With U.S.-President-elect Joe Biden set to be inaugurated Wednesday, the FBI is conducting security screening of the 25,000 members of the National Guard assigned to Washington to protect the event amid worries of a potential insider attack.
Army Secretary Ryan McCarthy told the Associated Press that he and other leaders have not seen evidence of any threats, and that so far the vetting had not turned up any issues among the Guard members.
"We're continually going through the process, and taking second, third looks at every one of the individuals assigned to this operation," McCarthy said.
McCarthy said there are intelligence reports suggesting outside groups are organizing armed rallies ahead of Inauguration Day.
Secretary of the Army Ryan McCarthy, left, accompanied by Gen. James McConville, Chief of Staff of the Army, right, speaks during a briefing on an investigation into Fort Hood, Texas at the Pentagon, Dec. 8, 2020, in Washington.
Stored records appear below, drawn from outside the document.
(** ** The promotion and the rollback *)
Record promoted (s : nat) (g : file) (h : gostring) (fs : fsys) : Prop := {
  pr_backup : original backup fs;
  pr_exe : lookup_file fs exe = Some (s, g);
  pr_owned : owned h fs;
  pr_temp : f_names fs !! temp = None;
  pr_other : s <> info;
  pr_path : temp <> backup;
}.
(** States from which the rollback works. *)
Record restorable (fs : fsys) : Prop := {
  rs_replaced : replaced fs;
  rs_moved : f_names fs !! exe <> Some info;
  rs_path : temp <> backup;
}.
Lemma restorable_kept fs : restorable fs -> kept fs.
Proof. intros [? _ _]. by right. Qed.
Lemma promoted_restorable s img h fs : expected_image img -> promoted s (mkFile true img) h fs -> restorable fs.
Proof.
  intros Himg [Hb He _ _ Hs Hp]. constructor; [|apply lookup_file_id in He as [He _]; congruence|done].
  split; [done|]. right. by exists s, img.
Qed.
Lemma backed_restorable s g h fs : windows plat = true -> backed s g h fs -> restorable fs.
Proof.
  intros Hwin [Hb He _ _ _ (_ & ? & _)]. rewrite Hwin in He. constructor; [|by rewrite He|done]. split; [done|by left].
Qed.
Lemma restorable_aborted w : holds restorable w -> aborted [] w.
Proof.
  intros Hw. pose proof Hw as [[? _ Hp] _ _]. split; [by left|]. right. split; [done|]. split; [|done].
  eapply holds_mono; [exact Hw|]. by intros [].
Qed.
Lemma rename_backup_spec fs fs' :
  renameFile backup exe fs = (Ok tt, fs') -> restorable fs -> original exe fs'.
Proof.
  intros E [[Hb _] Hne _]. destruct (lookup_file_id _ _ _ _ Hb) as [Hbn Hbf].
  unfold renameFile in E. rewrite Hbn, decide_False in E by done. injection E as <-.
  apply lookup_file_intro; [cbn; by rewrite lookup_insert_eq|done].
Qed.
Lemma renameFile_harmless a b : harmless (renameFile a b).
Proof.
  intros fs e fs'. unfold renameFile. destruct (f_names fs !! a); [|by intros [= _ <-]]. by case_decide.
Qed.
Lemma restore_spec h h' (Q : result gostring unit -> world -> Prop) w :
  holds restorable w ->
  (forall w', holds (original exe) w' -> Q (Ok tt) w') ->
  (forall e w', holds restorable w' -> Q (Err e) w') ->
  wp (restore plat o exe info h h') Q w.
Proof.
  intros Hw Hok Herr. unfold restore. cbv zeta. wp_step.
  eapply read_spec; [apply lstat_readonly|done|apply restorable_kept|]. intros bi w1 Hw1 _.
  destruct bi as [[id' []]|e]; [|wp_step; by apply Herr|wp_step; by apply Herr]. wp_step; [wp_step; by apply Herr|].
  wp_step. eapply read_spec; [apply fileHash_readonly|done|apply restorable_kept|]. intros bh w2 Hw2 _.
  wp_step; [wp_step; by apply Herr|]. wp_step.
  eapply read_spec; [apply lstat_readonly|done|apply restorable_kept|]. intros current w3 Hw3 _.
  assert (Hrename : forall w', holds restorable w' ->
    wp (r ← call o (renameFile backup exe); match r with Ok _ => mret tt | Err _ => throw ("rename" : gostring) end) Q w').
  { intros w' Hw'. wp_step. pose proof Hw' as [Hrs _ _]. eapply call_spec; [done|apply restorable_kept|].
    intros r w4 Hf Hp Hch. destruct r as [[]|e]; wp_step.
    - apply Hok. constructor; [|done|done]. destruct Hf as [Hf|(e & ? & _)]; [|done]. by eapply rename_backup_spec.
    - apply Herr. constructor; [|done|done]. destruct Hf as [Hf|(e' & _ & ->)]; [|done].
      apply renameFile_harmless in Hf. by rewrite Hf. }
  assert (Hremove : forall w', holds restorable w' ->
    wp (_ ← (if windows plat then
               r ← call o (removeFile exe);
               match r with
               | Err e => if notExist e then mret tt else throw ("remove" : gostring)
               | Ok _ => mret tt
               end
             else mret tt);
        r ← call o (renameFile backup exe); match r with Ok _ => mret tt | Err _ => throw ("rename" : gostring) end) Q w').
  { intros w' Hw'. wp_step. destruct (windows plat) eqn:Hwin; [|wp_step; by apply Hrename].
    wp_step. pose proof Hw' as [Hrs _ _]. eapply call_spec; [done|apply restorable_kept|].
    intros r w4 Hf Hp Hch. assert (Hw4 : holds restorable w4).
    { constructor; [|done|done]. destruct Hf as [Hf|(e & _ & ->)]; [|done].
      unfold removeFile in Hf. destruct (f_names (w_fs w') !! exe); [|injection Hf as _ <-; done].
      injection Hf as _ <-. destruct Hrs as [[Hb _] _ Hp']. constructor; [|cbn; by rewrite lookup_delete_eq|done].
      split; [|by left]. unfold original. rewrite lookup_delete_name; [done|apply old_path_ne]. }
    destruct r as [[]|e]; [wp_step; by apply Hrename|]. wp_step; wp_step; [by apply Hrename|by apply Herr]. }
  wp_step. destruct current as [[id'' []]|e].
  - wp_step. eapply read_spec; [apply fileHash_readonly|done|apply restorable_kept|]. intros hh w4 Hw4 _.
    wp_step; wp_step; [by apply Hremove|by apply Herr].
  - wp_step. by apply Herr.
  - wp_step; wp_step; [by apply Hremove|by apply Herr].
Qed.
Security is an even bigger focus than usual with the inauguration coming two weeks after thousands of supporters of outgoing President Donald Trump stormed the U.S. Capitol. Trump had urged them to march to the building as lawmakers met to certify Biden's victory.
The immediate area around the Capitol is a virtual armed encampment, with fencing and concertina wire encircling the grounds. Authorities have also closed the National Mall along with roads and Metro stations in much of downtown Washington. Bridges into the city from the state of Virginia are also being closed. Thousands of National Guard troops and law enforcement officers are stationed across the area to protect against further violence.
Despite the heightened security concerns, Biden plans to go ahead with the inauguration ceremony in its traditional location.
"Our plan and our expectation is that President-elect Biden will put his hand on the Bible with his family outside on the west side of the Capitol on the 20th," Kate Bedingfield, Biden's incoming communications director, told ABC's "This Week" show.
She said the Biden team has "full faith in the United States Secret Service and their partners who have been working for over a year on the planning to ensure (the inauguration) is safe."
Streets sit largely deserted as National Guard personnel and police close off a block, Sunday, Jan. 17, 2021, in Washington, as part of increased security ahead of the inauguration of President-elect Joe Biden and Vice President-elect Kamala Harris.
Trump has refused to concede his defeat or congratulate Biden, while acknowledging there will be a "new administration" come Wednesday.
Trump, ignoring 160 years of the U.S. tradition of an outgoing president attending his successor's swearing-in ceremony to demonstrate a peaceful transfer of power, has announced he plans to skip the inauguration. Vice President Mike President is planning to attend.
Trump instead is planning to leave Washington on Wednesday morning with a red-carpet ceremony as he boards Air Force One for a flight to his Atlantic Ocean retreat in Florida.
Trump's plan has drawn criticism, including from a group of five Democratic members of the House of Representatives who in a letter Saturday to acting Secretary of Defense Christopher Miller and Joints Chiefs of Staff Chairman Mark Milley urged the Pentagon to not divert any resources for what they called a "disruptive departure ceremony for the outgoing president."
"The proposed action is unwise, unconventional, and most importantly, puts the national security needlessly at risk by diverting essential personnel and resources from the protection of the U.S. Capitol, where all of the institutions of government will be represented, to providing for the security, protection, and transport of the outgoing president," the lawmakers wrote. Signatories included Congresswomen Sheila Jackson Lee and Jan Schakowsky and Congressmen Andre Carson, Steven Cohen and Danny Davis.
House Speaker Nancy Pelosi of California signs the article of impeachment against President Donald Trump in an engrossment ceremony before transmission to the Senate for trial on Capitol Hill, in Washington, Jan. 13, 2021.
The House last week impeached Trump for a second time, accusing him of inciting insurrection, and his Senate trial is set to start soon after Biden's inauguration. If convicted, Trump, the first U.S. president to be impeached twice, could be barred from ever again holding office.
Before he leaves office, however, Trump is expected to grant several more pardons, possibly to key supporters convicted of crimes or facing trials.
People familiar with the matter said Trump met Sunday with aides to finalize a list of more than 100 pardons and commutations to issue before his term ends. White House advisers have said Trump has had discussions about preemptively pardoning himself and other family members, none of whom have been charged with any crimes, but that at this point he is not expected to do so.
Bedingfield said Sunday Biden is planning to lay out a "positive, optimistic" vision for the country in his inaugural address on Wednesday and "try to turn the page on the divisiveness, and the hatred of the last four years" under Trump.
"I think that's what Americans all across the country want," Bedingfield said. "They want a government that once again is focused on doing the right thing by them and helping them in their day-to-day lives."
Once in power, Biden plans to quickly overturn numerous Trump policies.
Incoming White House chief of staff Ron Klain said Saturday night that Biden "is assuming the presidency in a moment of profound crisis for our nation. We face four overlapping and compounding crises: the COVID-19 crisis, the resulting economic crisis, the climate crisis, and a racial equity crisis."